The Green-Coat was hunched over the table, hands braced on its surface and his eyes scanning back and forth across the tanned pages that symmetrically encompassed blocks of meticulous script. Johnathon was under the impression that the reports were the result of enchanted quills, though as his mind inevitably began to wander from the journey through the reading, he began to entertain thoughts of some miserable monk-scholar being dictated to by people in stuffy coats and experimentation garb.
Out on the street, the hydromancer pulled her coat tightly together and stuffed her hands into its pockets to keep herself bound in leather and fur. She looked up from underneath the rim of her pointed at to the two guards who walked on either side of her, stoic in full plate. Their slitted visors were pulled down over their faces, the teeth of the wyrm-god outlined by red paint on the top and bottom of the armor. Their metal boots provided a steady rhythm to their pace at the side of the road.

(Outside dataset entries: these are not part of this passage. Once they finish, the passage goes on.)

Lemma utf8_encode_length (text : pystr) :
  forall encoded,
    utf8_encode text = Ok encoded ->
    (length text <= length encoded)%nat /\
    (Exists (fun c => 128 <= c) text ->
     (length text < length encoded)%nat).
Proof.
  induction text as [|c text IH]; intros encoded; cbn [utf8_encode].
  - intros [= <-]. split; [done|]. intros H. by apply Exists_nil in H.
  - destruct (utf8_encode_char c) as [b|] eqn:Hb; [|discriminate].
    destruct (utf8_encode text) as [bs|]; [|discriminate].
    intros [= <-]. destruct (IH bs eq_refl) as [Hle Hlt].
    destruct (utf8_encode_char_length c b Hb) as [H1 H2].
    rewrite length_app. cbn [length]. split; [lia|].
    intros [Hc|Hex]%Exists_cons; [specialize (H2 Hc) | specialize (Hlt Hex)];
      lia.
Qed.

(** X17. The text [view_function] hands to [json.loads] has one character
    per byte of the result.  Encoded back as UTF-8 it gives the bytes of the
    result exactly when they are all ASCII: a result with a byte of 128 or
    more is not read as UTF-8. *)
Theorem view_text_is_utf8_only_for_ascii contract_id method_name
    (args : PyVal) s text encoded d (bytes : list Z) w :
  json_dumps args = Ok text ->
  utf8_encode text = Ok encoded ->
  view_call (_provider (self s)) contract_id method_name encoded (world s) =
    (Ok (PDict d), w) ->
  d !! py "error" = None ->
  d !! py "result" = Some (PList (PInt <$> bytes)) ->
  Forall (fun b => 0 <= b < 256) bytes ->
  exists parsed,
    last (trace (view_function contract_id method_name args s)) =
      Some (CallJsonLoads parsed) /\
    length parsed = length bytes /\
    (utf8_encode parsed = Ok bytes <-> Forall (fun b => b < 128) bytes).
Proof.
  intros Hdumps Henc Hcall Herr Hres Hbytes. exists bytes.
  rewrite view_function_run, Hdumps, Henc. cbv zeta. rewrite Hcall.
  cbn [py_contains]. rewrite Herr.
  rewrite bool_decide_eq_false_2 by (intros [? ?]; done).
  unfold view_text. cbn [py_getitem]. rewrite Hres. cbn [py_iter].
  rewrite chr_all_ints, join_singletons;
    [|eapply Forall_impl; [exact Hbytes|]; cbn; intros; lia].
  cbn [trace]. split; [reflexivity|]. split; [reflexivity|]. split.
  - intros Hback. apply Forall_forall. intros b Hb.
    destruct (Z.lt_ge_cases b 128) as [|Hge]; [done|]. exfalso.
    destruct (utf8_encode_length bytes bytes Hback) as [_ Hlt].
    assert (length bytes < length bytes)%nat; [|lia].
    apply Hlt. apply Exists_exists. eauto.
  - intros Hascii. apply utf8_encode_ascii.
    rewrite Forall_forall in *. intros b Hb.
    specialize (Hbytes b Hb). specialize (Hascii b Hb). lia.
Qed.

(** X18. When the latest block hash of the status reply is an ASCII string,
    as base58 text is, the bytes handed to [base58.b58decode] are the codes
    of its characters. *)
Theorem ascii_block_hash_is_decoded_as_it_is sub s n status w1 sync_info
    (text : pystr) :
  nonce_of (self s) = Some n ->
  get_status (_provider (self s)) (world s) = (Ok status, w1) ->
  py_getitem status (py "sync_info") = Ok sync_info ->
  py_getitem sync_info (py "latest_block_hash") = Ok (PStr text) ->
  Forall (fun c => 0 <= c < 128) text ->
  exists rest,
    trace (submit sub s) =
      [StoreAccessKey (py "nonce") (PInt (n + 1));
       CallGetStatus;
       CallB58Decode text] ++ rest.
Proof.
  intros Hnonce Hstatus Hinfo Hhash Hascii.
  assert (Htext : block_hash_text status = Ok text).
  { unfold block_hash_text. rewrite Hinfo, Hhash. cbn [py_encode_utf8].
    by apply utf8_encode_ascii. }
  destruct (proj1 (nonce_of_Some _ _) Hnonce) as (d & Hk & Hn).
  rewrite submit_split, bind_run, (assemble_run _ _ _ _ _ Hk Hn). cbv zeta.
  rewrite Hstatus, Htext.
  destruct (b58decode text) as [h|e];
    [destruct (sign_and_serialize_transaction _ _ _ _ _ _) as [[tx|e] w2]|];
    cbn [res final trace]; by eexists.
Qed.

(** ** Construction *)

(** X19. [Account(provider, signer, account_id)] succeeds exactly when the
    account lookup, the encoding of the signer's public key and the
    access-key lookup for that key succeed, in this order; the account then
    holds the three arguments and the two answers.  When the account lookup
    raises, the constructor raises the same error without asking for the
    access key. *)
Theorem construction_needs_both_lookups (p : JsonProvider World)
    (who : Signer) (id : pystr) (w : World) :
  (forall a w',
      init p who id w = (Ok a, w') <->
      exists snapshot w1 public_key key,
        get_account p id w = (Ok snapshot, w1) /\
        encoded_public_key who = Ok public_key /\
        get_access_key p id public_key w1 = (Ok key, w') /\
        a = mkAccount p who id snapshot key) /\
  (forall e w1,
      get_account p id w = (Raise e, w1) -> init p who id w = (Raise e, w1)).
Proof.
  unfold init. split.
  - intros a w'. split.
    + destruct (get_account p id w) as [[snapshot|e] w1]; [|discriminate].
      destruct (encoded_public_key who) as [public_key|e]; [|discriminate].
      destruct (get_access_key p id public_key w1) as [[key|e] w2] eqn:Hkey;
        [|discriminate].
      intros [= <- <-]. by exists snapshot, w1, public_key, key.
    + intros (snapshot & w1 & public_key & key & -> & -> & -> & ->).
      reflexivity.
  - by intros e w1 ->.
Qed.

(** X20. The first submission of a freshly constructed account stores and
    signs the nonce the provider reported for the access key, plus one. *)
Theorem first_submission_after_construction (p : JsonProvider World)
    (who : Signer) (id : pystr) (w : World) sub snapshot w1 public_key d w2 n :
  get_account p id w = (Ok snapshot, w1) ->
  encoded_public_key who = Ok public_key ->
  get_access_key p id public_key w1 = (Ok (PDict d), w2) ->
  d !! py "nonce" = Some (PInt n) ->
  exists a,
    init p who id w = (Ok a, w2) /\
    let o := submit sub (mkState w2 a) in
    nonce_stores (trace o) = [PInt (n + 1)] /\
    (forall v, v ∈ signed_nonces (trace o) -> v = PInt (n + 1)) /\
    nonce_of (self (final o)) = Some (n + 1).
Proof.
  intros Hacc Hpk Hkey Hn.
  exists (mkAccount p who id snapshot (PDict d)). split.
  - unfold init. by rewrite Hacc, Hpk, Hkey.
  - cbv zeta.
    assert (Hnonce : nonce_of (self (mkState w2
                        (mkAccount p who id snapshot (PDict d)))) = Some n).
    { unfold nonce_of. cbn [self _access_key]. by rewrite Hn. }
    destruct (submit_effects sub _ n Hnonce) as (Hn' & Hst & Hsg).
    split; [exact Hst|]. split; [|exact Hn'].
    intros v Hv. destruct Hsg as [Hsg|Hsg]; rewrite Hsg in Hv.
    + by apply elem_of_nil in Hv.
    + by apply list_elem_of_singleton in Hv.
Qed.

(** ** A transaction that fails on chain *)

(** X21. When the outcome tree of a synchronous submission reports a
    [Failure], the [TransactionError] is raised after the transaction was
    submitted and after every log of the tree was printed, and the nonce the
    transaction used stays spent. *)
Theorem failed_transaction_is_logged_and_spends_nonce receiver_id actions s n
    tx result w (tx_logs : list PyVal) (receipt_logs : list (list PyVal))
    d (payload : PyVal) :
  let s1 := final (assemble receiver_id actions s) in
  nonce_of (self s) = Some n ->
  res (assemble receiver_id actions s) = Ok tx ->
  send_tx_and_wait (_provider (self s1)) tx 10 (world s1) = (Ok result, w) ->
  is_outcome_tree result tx_logs receipt_logs ->
  py_getitem result (py "status") = Ok (PDict d) ->
  d !! py "Failure" = Some payload ->
  let o := _sign_and_submit_tx receiver_id actions s in
  res o = Raise (TransactionError (Payload payload)) /\
  printed (trace o) = tx_logs ++ concat receipt_logs /\
  submitted (trace o) = [tx] /\
  nonce_of (self (final o)) = Some (n + 1).
Proof.
  cbv zeta. intros Hn Htx Hsend Htree Hstatus Hfail.
  destruct (assemble_effects (Sync receiver_id actions) s n Hn) as (Hn' & _).
  cbn [receiver_of actions_of] in Hn'.
  pose proof (assemble_prints_nothing receiver_id actions s) as Hp.
  pose proof (assemble_submits_nothing receiver_id actions s) as Hs.
  rewrite (sync_after_assembly _ _ _ _ _ _ Htx Hsend).
  rewrite (tree_logs_all _ _ _ Htree). cbn [res final trace self fst snd].
  split.
  - unfold classify. rewrite Hstatus. cbn [py_contains py_getitem].
    rewrite Hfail. by rewrite bool_decide_eq_true_2 by eauto.
  - unfold printed, submitted in *. rewrite !omap_app, Hp, Hs.
    cbn [omap list_omap app].
    split; [apply printed_Print|]. split; [|exact Hn'].
    by rewrite omap_Print_None.
Qed.

End Properties.

(** * Scenarios

    The properties above, applied to alice (nonce 5) and the scripted
    nodes. *)

Example b58decode_hello_world :
  ref_b58decode (py "StV1DL6CwTryKyV") = Ok (py "hello world").
Proof. reflexivity. Qed.

Example hello_bytes : py "Hello" = [72; 101; 108; 108; 111].
Proof. reflexivity. Qed.

Example alice_is_constructed :
  init good_node (PStr (py "ed25519:alice")) (py "alice") [] =
  (Ok (alice good_node), []).
Proof. reflexivity. Qed.

(** The scenario of the specification: alice, nonce 5, transfers 100 to bob
    synchronously; the node reports success; the nonce is 6 afterwards and
    the outcome tree is returned. *)
Example alice_pays_bob :
  let o := send_money (py "bob") (PInt 100) (start good_node) in
  res o = Ok success_tree /\
  nonce_of (self (final o)) = Some 6 /\
  world (final o) = [bob_tx].
Proof. vm_compute. repeat split. Qed.

Lemma nonces_strictly_increase_witness :
  nonce_of (self (start good_node)) = Some 5 /\
  forall (i j : nat) oi oj x y,
    (i < j)%nat ->
    run_all three_submissions (start good_node) !! i = Some oi ->
    run_all three_submissions (start good_node) !! j = Some oj ->
    PInt x ∈ signed_nonces (trace oi) ->
    PInt y ∈ signed_nonces (trace oj) ->
    x < y.
Proof.
  split; [reflexivity|].
  apply (nonces_strictly_increase three_submissions (start good_node) 5).
  reflexivity.
Defined.

Lemma outcome_tree_is_outcome_tree (status : PyVal) :
  is_outcome_tree (outcome_tree status) [PStr (py "sent")]
    [[PStr (py "r1 a"); PStr (py "r1 b")]; []; [PStr (py "r3")]].
Proof.
  exists (outcome ["sent"]),
    [outcome ["r1 a"; "r1 b"]; outcome []; outcome ["r3"]].
  split; [reflexivity|]. split; [reflexivity|]. split.
  - eexists. split; reflexivity.
  - repeat (constructor; [eexists; split; reflexivity|]). constructor.
Qed.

Moira swayed ever so slightly to that beat, humming a song in her head following the intervals. She didn't think she was going to get much conversation out of her guards on her way to the precinct, which she found pretty unfortunate. If there was anything that would have made dealing with being escorted around more tolerable, it was good conversations with the bodyguards. A good chunk of Brodudika's elven population would have appreciated the measure of security afforded for her, which also made things just a tad bit more uncomfortable. As aloof and carefree as she came off to be, Moira was not blind to the looks her passing garnered. They were not the bemusement she was used to of others. They were harsher, and more critical.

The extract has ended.